The opinion of the court was delivered by: MOTLEY
The relator, Tomislav Kordic, previously challenged, in a petition for a writ of habeas corpus before this court, the denial of his right to a hearing on his claim that if he is returned to Yugoslavia he will suffer political persecution. 8 U.S.C. § 1253(h). This court on July 25, 1967 sustained petitioner's right to an interview or hearing before an Immigration Inspector. Respondent had advised the court that such hearing or interview is provided for by 8 C.F.R. § 253.1(e) with the right of judicial review. The court thereupon denied petitioner's application for writ of habeas corpus without prejudice. United States of America ex rel. Kordic v. Esperdy, 274 F. Supp. 873 (S.D.N.Y. decided July 25, 1967).
Relator now seeks by habeas corpus his release from detention pending disposition of his claim. Relator's wife, who was also a relator in the case decided July 25, 1967, has been released from detention.
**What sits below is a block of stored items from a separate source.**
(* ===== verification/Sys.v ===== *)
(** * The kernel as the tracer and the monitor see it

    The calls the ptracer executable makes, with the constants it passes and the encoding of
    the wait status it reads back. A call's answer is whatever the kernel chooses. *)
From Stdlib Require Import ZArith Lia List String Ascii Bool.
From stdpp Require Import base list strings.
From S2P Require Import Prelude.
From S2P Require Import Scan.
Open Scope string_scope.
Open Scope list_scope.
Open Scope Z_scope.

(** ** Signals, ptrace events and options *)

Definition SIGINT : Z := 2.
Definition SIGKILL : Z := 9.
Definition SIGSEGV : Z := 11.
Definition SIGTERM : Z := 15.
Definition SIGTRAP : Z := 5.
Definition SIGCHLD : Z := 17.
Definition SIGCONT : Z := 18.
Definition SIGSTOP : Z := 19.
Definition SIGTSTP : Z := 20.
Definition SIGTTIN : Z := 21.
Definition SIGTTOU : Z := 22.

Definition PTRACE_EVENT_FORK : Z := 1.
Definition PTRACE_EVENT_VFORK : Z := 2.
Definition PTRACE_EVENT_CLONE : Z := 3.
Definition PTRACE_EVENT_EXEC : Z := 4.
Definition PTRACE_EVENT_VFORK_DONE : Z := 5.
Definition PTRACE_EVENT_EXIT : Z := 6.
Definition PTRACE_EVENT_SECCOMP : Z := 7.
Definition PTRACE_EVENT_STOP : Z := 128.

Definition PTRACE_O_TRACEFORK : Z := 0x2.
Definition PTRACE_O_TRACEEXEC : Z := 0x10.
Definition PTRACE_O_TRACESECCOMP : Z := 0x80.
Definition PTRACE_O_EXITKILL : Z := 0x100000.

Definition WNOHANG : Z := 1.
Definition WALL : Z := 0x40000000.   (* __WALL *)
Definition EIO : Z := 5.
Definition EINTR : Z := 4.
Definition ENOENT : Z := 2.
Definition EAGAIN : Z := 11.
Definition EEXIST : Z := 17.
Definition ECONNREFUSED : Z := 111.
Definition EXIT_SUCCESS : Z := 0.
Definition EXIT_FAILURE : Z := 1.

(** ** The wait status, as libc's macros take it apart *)

Definition WTERMSIG (s : Z) : Z := Z.land s 0x7f.
Definition WEXITSTATUS (s : Z) : Z := Z.shiftr (Z.land s 0xff00) 8.
Definition WSTOPSIG (s : Z) : Z := WEXITSTATUS s.
Definition WIFEXITED (s : Z) : bool := WTERMSIG s =? 0.
Definition WIFSTOPPED (s : Z) : bool := WTERMSIG s =? 0x7f.
Definition WIFSIGNALED (s : Z) : bool := 2 <=? WTERMSIG (s + 1).

(** monitor.hpp and utils.hpp. *)
Definition stopped_with (status sig event : Z) : bool :=
  WIFSTOPPED status && (Z.shiftr status 8 =? Z.lor sig (Z.shiftl event 8)).
Definition WPTEVENT (x : Z) : Z := Z.shiftr x 16.

(** The status of a stop by [sig] at ptrace event [event]. *)
Definition stop_status (sig event : Z) : Z := event * 65536 + sig * 256 + 0x7f.
Definition exit_status (code : Z) : Z := code * 256.

Definition parse_ptrace_event (status : Z) : string :=
  let e := Z.shiftr status 16 in
  if e =? PTRACE_EVENT_FORK then "PTRACE_EVENT_FORK"
  else if e =? PTRACE_EVENT_VFORK then "PTRACE_EVENT_VFORK"
  else if e =? PTRACE_EVENT_CLONE then "PTRACE_EVENT_CLONE"
  else if e =? PTRACE_EVENT_EXEC then "PTRACE_EVENT_EXEC"
  else if e =? PTRACE_EVENT_VFORK_DONE then "PTRACE_EVENT_VFORK_DONE"
  else if e =? PTRACE_EVENT_EXIT then "PTRACE_EVENT_EXIT"
  else if e =? PTRACE_EVENT_SECCOMP then "PTRACE_EVENT_SECCOMP"
  else if e =? PTRACE_EVENT_STOP then "PTRACE_EVENT_STOP"
  else "(no event)".

(** libc's [sys_signame], for the signals that have an abbreviation. *)
Definition sys_signame : list string :=
  ["Signal 0"; "HUP"; "INT"; "QUIT"; "ILL"; "TRAP"; "ABRT"; "BUS"; "FPE"; "KILL"; "USR1";
   "SEGV"; "USR2"; "PIPE"; "ALRM"; "TERM"; "STKFLT"; "CHLD"; "CONT"; "STOP"; "TSTP"; "TTIN";
   "TTOU"; "URG"; "XCPU"; "XFSZ"; "VTALRM"; "PROF"; "WINCH"; "IO"; "PWR"; "SYS"].
Definition NSIG : Z := 65.
Definition sigabbrev_np (sig : Z) : string :=
  if (0 <? sig) && (sig <? NSIG) then nth (Z.to_nat sig) sys_signame "" else "(unknown)".

Fixpoint hex_fuel (fuel : nat) (n : Z) (acc : string) : string :=
  match fuel with
  | O => acc
  | S f =>
      let d := n mod 16 in
      let c := char (if d <? 10 then 48 + d else 87 + d) in
      if n <? 16 then String c acc else hex_fuel f (n / 16) (String c acc)
  end.
Definition to_hex (z : Z) : string := hex_fuel 16 (u32 z) "".

Definition parse_status (status : Z) : string :=
  "0x" +:+ to_hex status +:+ " " +:+
  (if WIFEXITED status then "exited with " +:+ to_string (WEXITSTATUS status)
   else if WIFSIGNALED status then
     "signaled with " +:+ sigabbrev_np (WTERMSIG status) +:+ "("
       +:+ to_string (WTERMSIG status) +:+ ")"
   else if WIFSTOPPED status then
     let sig := WSTOPSIG status in
     "stopped by signal=" +:+ sigabbrev_np sig +:+ "(" +:+ to_string sig +:+ "),event="
       +:+ parse_ptrace_event status
   else "unknown").

(** ** Registers

    The registers of the four architectures the tracer is built for, by the role it uses them
    in. [SYSNR] is the register the syscall number is read back from. *)
Inductive arch := X86_64 | I386 | AARCH64 | ARM.

Inductive reg :=
| SP | IP | RET | SYSNR | LINK | PSTATE | ORIG
| ARG (i : nat).

#[export] Instance arch_eq_dec : EqDecision arch.
Proof. solve_decision. Defined.
#[export] Instance reg_eq_dec : EqDecision reg.
Proof. solve_decision. Defined.

(** On aarch64 and arm the result register is argument register 0. *)
Definition slot (a : arch) (r : reg) : reg :=
  match a, r with
  | AARCH64, RET | ARM, RET => ARG 0
  | _, r => r
  end.

Definition regs := reg -> Z.
Definition get (a : arch) (rs : regs) (r : reg) : Z := rs (slot a r).
Definition set (a : arch) (r : reg) (v : Z) (rs : regs) : regs :=
  fun r' => if decide (r' = slot a r) then v else rs r'.

Lemma get_set_eq a r v rs : get a (set a r v rs) r = v.
Proof. unfold get, set. by case_decide. Qed.
Lemma get_set_ne a r r' v rs : slot a r <> slot a r' -> get a (set a r v rs) r' = get a rs r'.
Proof. unfold get, set. intros. case_decide; congruence. Qed.

(** ** Calls *)

Inductive ptrace_request :=
| PTRACE_SEIZE (options : Z)
| PTRACE_ATTACH
| PTRACE_INTERRUPT
| PTRACE_CONT (sig : Z)
| PTRACE_SYSCALL
| PTRACE_DETACH (sig : Z)
| PTRACE_SETOPTIONS (options : Z)
| PTRACE_GETEVENTMSG
| PTRACE_SKIP_SYSCALL.  (* NT_ARM_SYSTEM_CALL or PTRACE_SET_SYSCALL with -1 *)

#[export] Instance ptrace_request_eq_dec : EqDecision ptrace_request.
Proof. solve_decision. Defined.

(** One mapping of /proc/<pid>/maps, its device a [dev_t]. *)
Record MapInfo := {
  m_start : Z; m_end : Z; m_read : bool; m_write : bool; m_exec : bool;
  m_private : bool; m_offset : Z; m_dev : Z; m_inode : Z; m_path : string }.

Inductive fs_op :=
| Mkdir (path : string) (mode : Z)
| Chmod (path : string) (mode : Z)
| Label (path context : string)
| Chown (path : string) (uid gid : Z)
| Rename (from to : string)
| Unlink (path : string).

(** A failing call answers -1 (or nothing); [Errno] is what libc left in [errno]. *)
Inductive sys : Type -> Type :=
| Ptrace (req : ptrace_request) (pid : Z) : sys Z
| Errno : sys Z
| GetRegs (pid : Z) : sys (option regs)           (* PTRACE_GETREGS *)
| SetRegs (pid : Z) (rs : regs) : sys bool        (* PTRACE_SETREGS *)
| GetRegSet (pid : Z) : sys (option regs)         (* PTRACE_GETREGSET with NT_PRSTATUS *)
| SetRegSet (pid : Z) (rs : regs) : sys bool      (* PTRACE_SETREGSET with NT_PRSTATUS *)
| ReadVm (pid addr len : Z) : sys (Z * list Z)
| WriteVm (pid addr : Z) (bytes : list Z) : sys Z
| Waitpid (pid flags : Z) : sys (Z * Z)
| Kill (pid sig : Z) : sys Z
| Fork : sys Z
| Execl (path : string) (argv : list string) : sys bool   (* true: it did not return *)
| Prctl_PDEATHSIG (sig : Z) : sys unit
| Getppid : sys Z
| Setsid : sys unit
| Dup2 (from to : Z) : sys unit
| Usleep (us : Z) : sys unit
| ClockSec : sys Z
| Getenv (name : string) : sys (option string)
| SetenvIfUnset (name value : string) : sys unit        (* setenv with overwrite 0 *)
| Uname : sys (option string)
| ReadFile (path : string) : sys (option string)
| ReadLink (path : string) (size : Z) : sys (option string)
| RealPath (path : string) : sys (option string)
| ListDir (path : string) : sys (option (list string))
| IsDir (path : string) : sys bool
| AccessOk (path : string) (exec : bool) : sys bool
| WriteFile (path content : string) : sys bool
| FsOp (op : fs_op) : sys bool
| OpenRead (path : string) : sys Z
| OpenWrite (path : string) : sys Z
| OpenCreate (path : string) (mode : Z) : sys Z
| Mkstemps (template : string) (suffix : Z) : sys (Z * string)  (* the name it chose *)
| ReadFd (fd len : Z) : sys (Z * string)
| WriteFd (fd : Z) (data : string) : sys Z
| CloseFd (fd : Z) : sys unit
| Chdir (path : string) : sys bool
| DlSym (lib func : string) : sys (option Z)     (* local dlopen and dlsym *)
| SockOpen : sys Z
| SockConnect (fd : Z) (path : string) : sys bool
| SockBind (fd : Z) (path : string) : sys bool
| SockBindAuto (fd : Z) : sys bool                (* an abstract name of the kernel's choice *)
| SockTimeout (fd : Z) (seconds : Z) : sys bool
| Sleep (seconds : Z) : sys unit
| Say (text : string) : sys unit                  (* what a command's output consists of *)
| OnInterrupt (pid : Z) : sys unit                (* the SIGINT and SIGTERM handlers, for pid *)
| SockSend (fd : Z) (path : string) (msg : list Z) : sys Z
| SockRecv (fd : Z) (len : Z) : sys (Z * list Z)
| SockPeek (fd : Z) (len : Z) : sys (Z * list Z)   (* MSG_PEEK | MSG_TRUNC: the real length *)
| SockRecvFrom (fd : Z) (len : Z) : sys (Z * list Z * (list Z * Z))  (* and the peer, its length *)
| SockAnswer (fd : Z) (peer : list Z) (byte : Z) : sys Z
| SigFdOpen : sys Z                               (* sigprocmask, then signalfd; -1 *)
| SigFdRead (fd : Z) : sys (option bool)          (* whether a whole SIGCHLD record came *)
| EpollCreate : sys Z
| EpollAdd (epfd fd : Z) : sys bool
| EpollWait (epfd : Z) : sys (option (list Z))    (* the descriptors that are ready *)
| Daemon_ZygoteRestart : sys unit
| Daemon_RefreshModules (ignore_disable : bool) : sys bool.

(** [execl], and what the caller does when it comes back. *)
Definition execl {A} (path : string) (argv : list string) (failed : prog sys A) : prog sys A :=
  replaced <- call (Execl path argv) ;; if replaced : bool then Halt Replaced else failed.

(** Whether an event is a ptrace request [f] accepts on [pid]. *)
Definition is_ptrace (pid : Z) (f : ptrace_request -> bool) (ev : event sys) : bool :=
  match ev with Ev (Ptrace req p) _ => (p =? pid) && f req | _ => false end.
Definition is_detach (pid : Z) : event sys -> bool :=
  is_ptrace pid (fun r => match r with PTRACE_DETACH _ => true | _ => false end).
(** What lets a stopped tracee run again. *)
Definition is_resume (pid : Z) : event sys -> bool :=
  is_ptrace pid (fun r =>
    match r with PTRACE_CONT _ | PTRACE_SYSCALL | PTRACE_DETACH _ => true | _ => false end).

(** A write of [pid]'s registers, and the registers it writes. *)
Definition set_regs_of (pid : Z) (ev : event sys) : option regs :=
  match ev with
  | Ev (SetRegs p rs) _ | Ev (SetRegSet p rs) _ => if p =? pid then Some rs else None
  | _ => None
  end.

(** ** Facts about statuses *)

Lemma land_ff00 s : WEXITSTATUS s = (s / 256) mod 256.
Proof.
  unfold WEXITSTATUS. rewrite Z.shiftr_land.
  change (Z.shiftr 0xff00 8) with (Z.ones 8). rewrite Z.land_ones by lia.
  by rewrite Z.shiftr_div_pow2 by lia.
Qed.

Lemma wtermsig_mod s : WTERMSIG s = s mod 128.
Proof. unfold WTERMSIG. change 0x7f with (Z.ones 7). by rewrite Z.land_ones by lia. Qed.

Lemma stop_status_stopped sig ev : WIFSTOPPED (stop_status sig ev) = true.
Proof.
  unfold WIFSTOPPED, stop_status. rewrite wtermsig_mod.
  replace (ev * 65536 + sig * 256 + 127) with (127 + (ev * 512 + sig * 2) * 128) by lia.
  by rewrite Z.mod_add by lia.
Qed.

Lemma wstopsig_stop_status sig ev : 0 <= sig < 256 -> WSTOPSIG (stop_status sig ev) = sig.
Proof.
  intros. unfold WSTOPSIG. rewrite land_ff00. unfold stop_status.
  replace (ev * 65536 + sig * 256 + 127) with (127 + (sig + ev * 256) * 256) by lia.
  rewrite Z.div_add by lia. change (127 / 256) with 0.
  rewrite Z.add_0_l, Z.mod_add by lia. by apply Z.mod_small.
Qed.

Lemma wptevent_stop_status sig ev : 0 <= sig < 256 -> WPTEVENT (stop_status sig ev) = ev.
Proof.
  intros. unfold WPTEVENT, stop_status. rewrite Z.shiftr_div_pow2 by lia.
  change (2 ^ 16) with 65536.
  replace (ev * 65536 + sig * 256 + 127) with ((sig * 256 + 127) + ev * 65536) by lia.
  rewrite Z.div_add by lia. rewrite Z.div_small by lia. lia.
Qed.

Lemma stopped_with_stop_status sig ev s e :
  0 <= sig < 256 -> 0 <= ev -> 0 <= s < 256 -> 0 <= e ->
  stopped_with (stop_status sig ev) s e = (sig =? s) && (ev =? e).
Proof.
  intros Hs He Hsr Her. unfold stopped_with. rewrite stop_status_stopped. cbn [andb].
  assert (Z.shiftr (stop_status sig ev) 8 = sig + ev * 256) as ->.
  { rewrite Z.shiftr_div_pow2 by lia. unfold stop_status. change (2 ^ 8) with 256.
    replace (ev * 65536 + sig * 256 + 127) with (127 + (sig + ev * 256) * 256) by lia.
    rewrite Z.div_add by lia. rewrite Z.div_small; lia. }
  rewrite Z.shiftl_mul_pow2 by lia. change (2 ^ 8) with 256.
  assert (Z.lor s (e * 256) = s + e * 256) as ->.
  { rewrite Z.add_nocarry_lxor; [rewrite Z.lxor_lor; [done|]|];
      (replace s with (Z.land s (Z.ones 8)) by (rewrite Z.land_ones, Z.mod_small; lia));
      rewrite <- Z.land_assoc; (replace (Z.land (Z.ones 8) (e * 256)) with 0; [by rewrite Z.land_0_r|]);
      rewrite Z.land_comm, Z.land_ones by lia; by rewrite Z.mod_mul. }
  destruct (Z.eqb_spec sig s), (Z.eqb_spec ev e); subst; cbn; try apply Z.eqb_refl;
    apply Z.eqb_neq; lia.
Qed.

(** A stopped process has not ended. *)
Lemma stopped_not_ended status :
  WIFSTOPPED status = true -> WIFEXITED status || WIFSIGNALED status = false.
Proof.
  unfold WIFSTOPPED, WIFEXITED, WIFSIGNALED. intros H%Z.eqb_eq. rewrite H. cbn.
  rewrite wtermsig_mod in *. apply Z.leb_gt. by rewrite Zplus_mod, H.
Qed.

Lemma stopped_with_stopped status sig ev : stopped_with status sig ev = true -> WIFSTOPPED status = true.
Proof. unfold stopped_with. by intros [? _]%andb_prop. Qed.

Example parse_status_exit : parse_status (exit_status 3) = "0x300 exited with 3".
Proof. reflexivity. Qed.
Example parse_status_stop :
  parse_status (stop_status SIGTRAP PTRACE_EVENT_EXEC)
    = "0x4057f stopped by signal=TRAP(5),event=PTRACE_EVENT_EXEC".
Proof. reflexivity. Qed.

#[export] Hint Resolve stop_status_stopped stopped_with_stopped : neo.

(** A world for examples: an old kernel on which nothing else is to be had. *)
Definition idle (X : Type) (e : sys X) : X :=
  match e with
  | Uname => Some "4.14.190-perf"
  | GetRegs _ | GetRegSet _ | Getenv _ | ReadFile _ | RealPath _ | ListDir _ | EpollWait _ => None
  | ReadLink _ _ | DlSym _ _ | SigFdRead _ => None
  | SetRegs _ _ | SetRegSet _ _ | Execl _ _ | IsDir _ | AccessOk _ _ | WriteFile _ _ | FsOp _ | Chdir _
  | SockConnect _ _ | SockBind _ _ | SockBindAuto _ | SockTimeout _ _ | EpollAdd _ _
  | Daemon_RefreshModules _ => false
  | ReadVm _ _ _ => (-1, [])
  | Waitpid _ _ => (-1, 0)
  | ReadFd _ _ | Mkstemps _ _ => (-1, "")
  | SockRecv _ _ | SockPeek _ _ => (-1, [])
  | SockRecvFrom _ _ => (-1, [], ([], 0))
  | ClockSec | Getppid => 1
  | Ptrace _ _ | Errno | WriteVm _ _ _ | Kill _ _ | Fork | OpenRead _ | OpenWrite _
  | OpenCreate _ _ | WriteFd _ _ | SockOpen | SockSend _ _ _ | SockAnswer _ _ _ | SigFdOpen
  | EpollCreate => -1
  | Prctl_PDEATHSIG _ | SetenvIfUnset _ _ | Setsid | Dup2 _ _ | Usleep _ | CloseFd _ | Sleep _ | Say _
  | OnInterrupt _ | Daemon_ZygoteRestart => tt
  end.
Relator claims in his present petition that the respondent has refused to release him under any circumstances. Relator further claims that in view of his pending interview as ordered by this court, respondent acted arbitrarily in refusing to release petitioner under the same conditions as his wife.
It does not appear from the July 25, 1967 decision that upon the previous application for habeas corpus the court considered the question of release pending the interview or hearing before the inspector with the right of judicial review.
The present policy of the law respecting release of persons charged with an offense is evidenced by the Bail Reform Act of 1966. The objectives of this law are clear. "The purpose of this Act is to revise the practices relating to bail to assure that all persons, regardless of their financial status shall not needlessly be detained pending their appearance to answer charges, to testify, or pending appeal, when detention serves neither the ends of justice nor the public interest." Pub.L. 89-465, § 2, 80 Stat. 214 (1966). This new statute requires a judicial officer to order a person charged with an offense released pending trial on his personal recognizance or upon the execution of an unsecured bond in an amount specified by the officer, unless the officer determines, in the exercise of his discretion, that such a release will not reasonably assure the appearance of the person as required. See, 18 U.S.C. § 3146. The only exception to the liberal release policy contained in the statute is in the case of any person charged with an offense punishable by death. Here the petitioner may be charged with the misdemeanor defined by 8 U.S.C. § 1282(c). Petitioner's conditional landing permit was revoked and he is detained pursuant to 8 U.S.C. § 1282(b).
Relator's petition recites that an application has been filed on behalf of his wife by her brother seeking in her behalf a preference (Fifth Preference) for admission into the United States. This fact, together with petitioner's assertion of his claim under 8 U.S.C. § 1253(h), evidences a present intention to seek to remain lawfully within the United States if he can. Cf., United States ex rel. Szlajmer v. Esperdy, 188 F. Supp. 491 (S.D.N.Y.1960). Petitioner's claim of political persecution may be sustained. If so, his present detention in retrospect, would seem unduly harsh. Pending a final determination of a claim, our release policy for persons who have not been charged with a crime but who are merely being detained pursuant to an administrative order should be, if anything, more, not less, liberal than our release policy for persons who have been arrested and are waiting to answer formal criminal charges. This court finds that the District Director abused his discretion in refusing release of relator under any circumstances.
By reference to precedent established by prior decisions of this court, Szlajmer, supra, and taking cognizance of the new, liberal bail policy applicable to persons charged with offenses, this court orders the release of relator on his own recognizance pending determination by the Immigration Inspector of his claim.